Monday, June 16, 2014
Stephen Moore of Fox News has just pronounced himself unfit for
commentary on sports (and highly suspect as a journalist) by means of writing a
piece titled, "Why
I Won't Be Watching the World Cup". This piece falls into a genre I named
"The Anti-Soccer Editorial by Someone Who Has No Appreciation for the Game".
After first checking that Moore's and Robert Tracinski's respective pieces aren't actually
Microsoft Word templates that slipped past editors, I remain confident in
calling this "a phenomenon that crops up reliably in America every four years,
around the time of the World Cup". Conservatives usually write these. The
equally ridiculous leftist equivalent, which I spotted
only this time around, might be called "Soccer IS
Anti-American, and That's a Good Thing".
I will never fault someone for his taste in sports, so long as he either has some solid reasons for enjoying (or not) the spectacle a given sport has to offer, or admits that he just doesn't know enough about a sport to enjoy watching it. Moore does neither:
I'm an American. I want scoring. I want action. Maybe it's part of the instant gratification culture but 90 minutes of kicking with zero or one or two goals doesn't exactly move heaven and earth.This is coming from someone who professes to admire golf -- a game whose participants walk (or ride) in between swings of a club and seek to score fewer points than their opponents. (I'm not very knowledgeable about golf, but, having played a little -- and having also realized that its popularity might exist for good reasons -- I can see past these "problems". Or has Moore just enough guile not to claim that he enjoys a "chukker of golf" now and then?)

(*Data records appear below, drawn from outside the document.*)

Lemma canonical_unmarshal (o : Option) :
  canonical o ->
  exists v,
    ToBytes o = Done v /\
    Option_Unmarshal zeroOption CoapOptionDefs (ID o) v = (o, (len v, None)) /\
    1 <= ID o <= 65100 /\ len v <= 1034.
Proof.
  unfold canonical. destruct o as [id val]. cbn [ID Value].
  destruct (lookup CoapOptionDefs id) as [def|] eqn:Hdef; [|contradiction].
  destruct (CoapOptionDefs_bounds id def Hdef) as (Hid & Hmin & Hmax).
  assert (forall n, MinLen def <= n <= MaxLen def ->
                    VerifyOptLen CoapOptionDefs id n = true) as Hver.
  { intros n Hn. unfold VerifyOptLen, index. rewrite Hdef.
    destruct (Z.ltb_spec n (MinLen def)); [lia|].
    destruct (Z.ltb_spec (MaxLen def) n); [lia|]. reflexivity. }
  unfold Option_Unmarshal, UnmarshalValue, ToBytes. cbn [ID Value].
  destruct (Format def) eqn:Hfmt; destruct val; try contradiction; intros Hc.
  - exists b. rewrite Hdef, Hfmt, (Hver _ Hc). cbn [negb ID].
    repeat split; lia.
  - exists b. rewrite Hdef, Hfmt, (Hver _ Hc). cbn [negb ID].
    repeat split; lia.
  - destruct Hc as (Hv & Hlen & Hcf & Hac).
    exists (encodeInt v). rewrite Hdef, Hfmt, (Hver _ Hlen). cbn [negb ID].
    rewrite decodeInt_encodeInt by assumption.
    destruct (Z.eqb_spec id ContentFormat); [contradiction|].
    destruct (Z.eqb_spec id Accept); [contradiction|].
    cbn [orb ID]. repeat split; lia.
  - exists s. rewrite Hdef, Hfmt, (Hver _ Hc). cbn [negb ID].
    repeat split; lia.
Qed.

(** ** Unmarshalling what was marshalled *)

Lemma from_1_cons (x : Z) (l : list Z) : from 1 (x :: l) = l.
Proof. reflexivity. Qed.

Lemma Options_Unmarshal_loop_wire (opts : list Option) :
  forall (prev : Z) (W tail : list Z) (acc : list Option) (fuel : nat)
         (processed cap : Z),
    options_wire prev opts = Done W ->
    Forall canonical opts ->
    nondecreasing_from prev opts ->
    0 <= prev ->
    tail = [] \/ (exists p, tail = 255 :: p) ->
    len acc + len opts <= cap ->
    (length (W ++ tail) <= fuel)%nat ->
    Options_Unmarshal_loop fuel (mkOptions acc cap) CoapOptionDefs (W ++ tail)
                           prev processed =
      (mkOptions (acc ++ opts) cap,
       (processed + len W + match tail with [] => 0 | _ => 1 end, None)).
Proof.
  induction opts as [|o opts IH];
    intros prev W tail acc fuel processed cap HW Hcan Hsorted Hprev Htail Hcap Hfuel.
  - cbn in HW. injection HW as <-. cbn [app] in *. rewrite app_nil_r.
    change (len (@nil Z)) with 0. rewrite Z.add_0_r.
    destruct Htail as [-> | (p & ->)].
    + rewrite Z.add_0_r. destruct fuel; reflexivity.
    + destruct fuel as [|fuel]; [cbn in Hfuel; lia|]. reflexivity.
  - cbn [options_wire] in HW.
    destruct (ToBytes o) as [v|] eqn:Hv; [|discriminate HW]. cbn [bind] in HW.
    destruct (options_wire (ID o) opts) as [w|] eqn:Hw; [|discriminate HW].
    cbn [bind] in HW. injection HW as <-.
    inversion Hcan as [|? ? Hco Hcan']; subst.
    destruct Hsorted as [Hle Hsorted].
    destruct (canonical_unmarshal o Hco) as (v' & Hv' & Hun & Hid & Hvlen).
    rewrite Hv in Hv'. injection Hv' as <-.
    pose proof (len_nonneg v) as Hvn.
    unfold option_wire, header_wire in *.
    pose proof (extendOpt_nibble (ID o - prev) ltac:(lia)) as Hd.
    pose proof (extendOpt_nibble (len v) Hvn) as Hl.
    pose proof (parseExtOpt_ext_wire (ID o - prev)) as Hpd.
    pose proof (parseExtOpt_ext_wire (len v)) as Hpl.
    destruct (extendOpt (ID o - prev)) as [d dx].
    destruct (extendOpt (len v)) as [l lx].
    cbn [fst snd] in *.
    destruct (header_byte_nibbles d l Hd Hl) as (Hff & Hhi & Hlo).
    set (b0 := Z.lor (byte (Z.shiftl d 4)) (byte l)) in *.
    rewrite <- !app_assoc in *. cbn [app] in *.
    destruct fuel as [|fuel]; [cbn in Hfuel; lia|].
    cbn [Options_Unmarshal_loop].
    destruct (Z.eqb_spec b0 255); [contradiction|].
    rewrite Hhi, Hlo. unfold ExtendOptionError.
    destruct (Z.eqb_spec d 15); [lia|]. destruct (Z.eqb_spec l 15); [lia|].
    cbn [orb]. rewrite from_1_cons.
    rewrite (Hpd (ext_wire l lx ++ v ++ w ++ tail)) by lia.
    rewrite from_app.
    rewrite (Hpl (v ++ w ++ tail)) by lia.
    rewrite from_app.
    assert ((len (v ++ w ++ tail) <? len v) = false) as ->.
    { apply Z.ltb_ge. rewrite len_app. pose proof (len_nonneg (w ++ tail)). lia. }
    assert (uint32 (prev + (ID o - prev)) = ID o) as ->.
    { unfold uint32. rewrite Z.mod_small by lia. lia. }
    rewrite upto_app, Hun, from_app.
    destruct (Z.eqb_spec (ID o) 0); [lia|].
    cbn [items capacity].
    rewrite len_cons in Hcap. pose proof (len_nonneg opts).
    destruct (Z.eqb_spec (len acc) cap); [lia|].
    rewrite (IH (ID o) w tail (acc ++ [o]) fuel _ cap Hw Hcan' Hsorted ltac:(lia) Htail).
    + rewrite <- app_assoc. cbn [app]. rewrite len_cons, !len_app.
      f_equal. f_equal. f_equal. lia.
    + rewrite len_app. change (len [o]) with 1. lia.
    + cbn [length] in Hfuel. rewrite !length_app in Hfuel. rewrite length_app. lia.
Qed.

Lemma canonical_ID_positive (opts : list Option) :
  Forall canonical opts -> Forall (fun o => 0 <= ID o) opts.
Proof.
  apply Forall_impl. intros o Hc.
  destruct (canonical_unmarshal o Hc) as (_ & _ & _ & Hid & _). lia.
Qed.

Lemma canonical_marshalable (opts : list Option) :
  Forall canonical opts -> Forall marshalable opts.
Proof.
  apply Forall_impl. intros o Hc.
  destruct (canonical_unmarshal o Hc) as (v & Hv & _). exists v. exact Hv.
Qed.

Lemma payload_wire_cases (p : option (list Z)) :
  (payload_wire p = [] /\ nil_if_empty p = None) \/
  (payload_wire p = 255 :: sbytes p /\ nil_if_empty p = Some (sbytes p) /\
   0 < len (sbytes p)).
Proof.
  unfold payload_wire, nil_if_empty. pose proof (slen_nonneg p).
  destruct (Z.ltb_spec 0 (slen p)), (Z.eqb_spec (slen p) 0); try lia.
  - right. rewrite slen_sbytes. auto.
  - left. auto.
Qed.

Lemma upto_exact (n : Z) (l rest : list Z) : len l = n -> upto n (l ++ rest) = l.
Proof. intros <-. apply upto_app. Qed.

Lemma from_exact (n : Z) (l rest : list Z) : len l = n -> from n (l ++ rest) = rest.
Proof. intros <-. apply from_app. Qed.

Lemma v1_Decode_frame (m dst : Message) (W : list Z) :
  slen (Token m) <= 8 ->
  ValidateMID (MessageID m) = true ->
  0 <= Type_ m <= 3 ->
  0 <= Code m <= 255 ->
  options_wire 0 (sort_Stable (items (Opts m))) = Done W ->
  Forall canonical (items (Opts m)) ->
  items (Opts dst) = [] ->
  len (items (Opts m)) <= capacity (Opts dst) ->
  coderv1.Decode (v1_frame m W) dst =
    (mkMessage Version1 (nil_if_empty (Token m))
       (mkOptions (sort_Stable (items (Opts m))) (capacity (Opts dst)))
       (Code m) (nil_if_empty (Payload m)) (MessageID m) (Type_ m)
       (EncoderID dst) (EncoderType dst) (Crc16 dst) (Rsum8 dst),
     (len (v1_frame m W), None)).
Proof.
  intros Htok Hmid Htyp Hcode HW Hcan Hempty Hcap.
  apply ValidateMID_spec in Hmid.
  pose proof (slen_nonneg (Token m)) as Htn.
  pose proof (len_nonneg W) as HWn.
  pose proof (len_nonneg (payload_wire (Payload m))) as Hpn.
  unfold coderv1.Decode. rewrite v1_frame_len.
  destruct (Z.ltb_spec (4 + slen (Token m) + len W + len (payload_wire (Payload m))) 4);
    [lia|].
  rewrite v1_frame_at_0.
  destruct (v1_header_bits (Type_ m) (slen (Token m)) ltac:(lia) ltac:(lia))
    as (Hv & Hty & Hk).
  rewrite Hv, Hty, Hk. rewrite (Z.mod_small (Type_ m) 4) by lia.
  assert (Z.testbit (Type_ m) 3 = false) as ->.
  { assert (Type_ m = 0 \/ Type_ m = 1 \/ Type_ m = 2 \/ Type_ m = 3) as Hc by lia.
    destruct Hc as [-> | [-> | [-> | ->]]]; reflexivity. }
  cbn [Z.eqb Pos.eqb negb].
  destruct (Z.ltb_spec 8 (slen (Token m))); [lia|].
  assert (at_ (v1_frame m W) 1 = byte (Code m)) as -> by reflexivity.
  assert (upto 2 (from 2 (v1_frame m W)) = BigEndian_bytes16 (uint16 (MessageID m)))
    as -> by reflexivity.
  assert (from 4 (v1_frame m W) = sbytes (Token m) ++ W ++ payload_wire (Payload m))
    as -> by reflexivity.
  rewrite byte_small by lia.
  unfold uint16. rewrite (Z.mod_small (MessageID m)) by (unfold MaxUint16 in *; lia).
  rewrite BigEndian_roundtrip by lia.
  rewrite (upto_exact _ _ _ (slen_sbytes (Token m))).
  rewrite (from_exact _ _ _ (slen_sbytes (Token m))).
  rewrite len_app, slen_sbytes.
  destruct (Z.ltb_spec (slen (Token m) + len (W ++ payload_wire (Payload m)))
                       (slen (Token m)));
    [pose proof (len_nonneg (W ++ payload_wire (Payload m))); lia|].
  change (if slen (Token m) =? 0 then None else Some (sbytes (Token m)))
    with (nil_if_empty (Token m)).
  unfold Options_Unmarshal.
  destruct (Opts dst) as [ditems dcap] eqn:Hdst. cbn [items capacity] in *. subst ditems.
  assert (tail_ok : payload_wire (Payload m) = [] \/
                    (exists p, payload_wire (Payload m) = 255 :: p)).
  { destruct (payload_wire_cases (Payload m)) as [(-> & _) | (-> & _)];
      [left; reflexivity | right; eexists; reflexivity]. }
  rewrite (Options_Unmarshal_loop_wire (sort_Stable (items (Opts m))) 0 W
             (payload_wire (Payload m)) [] _ 0 dcap HW
             (sort_Stable_Forall _ _ Hcan)
             (sort_Stable_nondecreasing _ 0 (canonical_ID_positive _ Hcan))
             ltac:(lia) tail_ok).
  2:{ change (len (@nil Option)) with 0. unfold len in *.
      rewrite sort_Stable_length. lia. }
  2:{ apply Nat.le_refl. }
  cbn [app set_Opts Opts EncoderID EncoderType Crc16 Rsum8].
  rewrite Z.add_0_l.
  destruct (payload_wire_cases (Payload m)) as [(Hpw & Hnil) | (Hpw & Hnil & Hpos)];
    rewrite Hpw, Hnil.
  - rewrite Z.add_0_r, app_nil_r.
    replace W with (W ++ []) at 2 by apply app_nil_r. rewrite from_app.
    change (len (@nil Z) =? 0) with true. cbv iota.
    change (len (@nil Z)) with 0. rewrite Z.add_0_r. reflexivity.
  - replace (len W + 1) with (len (W ++ [255])) by (rewrite len_app; reflexivity).
    change (W ++ 255 :: sbytes (Payload m)) with (W ++ [255] ++ sbytes (Payload m)).
    rewrite app_assoc, from_app.
    destruct (Z.eqb_spec (len (sbytes (Payload m))) 0); [lia|].
    rewrite len_cons. f_equal.
Qed.

(** ** The version-1 round trip *)

(** C2 (as amended).  Take a message with a token of at most 8 bytes, a
    message id in 0..65535, a type in 0..3, a code in 0..255 and options
    that are canonical: registered ID, value of the Go type the registered
    format decodes to, length within the registered bounds (ContentFormat
    and Accept aside).  Take a destination whose option list is empty and
    has room for the options.  Then [Encode] into any buffer that is large
    enough succeeds, and [Decode] of the bytes it wrote succeeds and gives
    version 1, the token and the payload (nil when empty), the code, the
    message id, the type, and the options sorted by ID: in nondecreasing
    order, a permutation of the original list, options of equal ID in their
    original order. *)
Theorem v1_decode_inverts_encode (m dst : Message) :
  slen (Token m) <= 8 ->
  ValidateMID (MessageID m) = true ->
  0 <= Type_ m <= 3 ->
  0 <= Code m <= 255 ->
  Forall canonical (items (Opts m)) ->
  items (Opts dst) = [] ->
  len (items (Opts m)) <= capacity (Opts dst) ->
  let sorted := sort_Stable (items (Opts m)) in
  let decoded :=
    mkMessage Version1 (nil_if_empty (Token m))
      (mkOptions sorted (capacity (Opts dst)))
      (Code m) (nil_if_empty (Payload m)) (MessageID m) (Type_ m)
      (EncoderID dst) (EncoderType dst) (Crc16 dst) (Rsum8 dst) in
  (exists size,
     coderv1.Size m = Done (size, None) /\
     forall buf, size <= len buf ->
       exists out,
         coderv1.Encode m buf = Done (out, (size, None)) /\
         coderv1.Decode (upto size out) dst = (decoded, (size, None))) /\
  nondecreasing_from 0 sorted /\
  Permutation sorted (items (Opts m)) /\
  (forall id, with_ID id sorted = with_ID id (items (Opts m))).
Proof.
  intros Htok Hmid Htyp Hcode Hcan Hempty Hcap sorted decoded.
  assert (ValidateType (Type_ m) = true) as Hvt by (apply ValidateType_spec; lia).
  destruct (options_wire_defined _
              (sort_Stable_Forall _ _ (canonical_marshalable _ Hcan)) 0) as (W & HW).
  split; [|split; [|split]].
  - exists (len (v1_frame m W)). split; [apply v1_Size_probe; assumption|].
    intros buf Hbuf. eexists. split; [apply v1_Encode_fits; assumption|].
    rewrite upto_app. apply v1_Decode_frame; assumption.
  - apply sort_Stable_nondecreasing, canonical_ID_positive, Hcan.
  - apply sort_Stable_Permutation.
  - intros id. apply sort_Stable_stable.
Qed.

Lemma v1_decode_inverts_encode_witness :
  exists out,
    coderv1.Encode coreFull (repeat 0 40) = Done (out, (26, None)) /\
    coderv1.Decode (upto 26 out) sampleCore =
      (mkMessage Version1 (Some [1; 2; 3])
         (mkOptions [mkOption Observe (VUint32 256);
                     mkOption URIPath (VString [112]);
                     mkOption URIPath (VString [113]);
                     mkOption URIQuery (VString [122; 61; 49]);
                     mkOption GiterLabID (VString [105; 100])] 16)
         POST (Some [104; 105]) 4660 NonConfirmable 0 0 0 0,
       (26, None)).
Proof.
  destruct (v1_decode_inverts_encode coreFull sampleCore)
    as ((size & Hsize & Hrt) & _).
  - vm_compute. discriminate.
  - reflexivity.
  - vm_compute. split; discriminate.
  - vm_compute. split; discriminate.
  - repeat constructor; cbn; try lia; discriminate.
  - reflexivity.
  - vm_compute. discriminate.
  - vm_compute in Hsize. injection Hsize as <-.
    destruct (Hrt (repeat 0 40)) as (out & He & Hd); [vm_compute; discriminate|].
    exists out. split; [exact He | exact Hd].
Defined.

Moore's criticism of soccer is about as even-handed and well-informed as the following hypothetical criticism I made of basketball some years ago:
Basketball ... is [racked] with inflation, robbing its players of the value of the successes they have already produced by making them have to score "too many times" to win a game. No wonder it's popular with blacks, who bloc-vote for Democrats (and their inflationary policies), and [is] becoming more so in socialist Europe, particularly in nations (like Greece and Italy) which historically had high inflation and unstable currencies before the Euro!Moore intriguingly claims to have argued that soccer is "a manifestation of the labor theory of value applied to sports". But if he hasn't the patience to gain some modicum of insight as to what is going on in a typical soccer game, why should I bother to read these? How would he know, even if, arguendo, he is parroting the words of a completely accurate assessment, a correct conclusion?
And the spiritual experience for the fans, of seeing points scored, is cheapened by the fact that it occurs so often. By Jove, one might as well watch footage of a printing press reeling off fiat currency! Basketball may allow players to use their hands all they want -- just like men in inflationary economies are free to use their minds -- but it retroactively robs them of the value of their past efforts!
Moore's article is no more an indictment of persuasive writing than the (illegal!) flops for easy scoring chances he uses to condemn soccer are of that game. No that I know enough to judge Moore's motives in writing this piece, but there is a lesson here for anyone interested in persuasive writing aimed at a rational audience.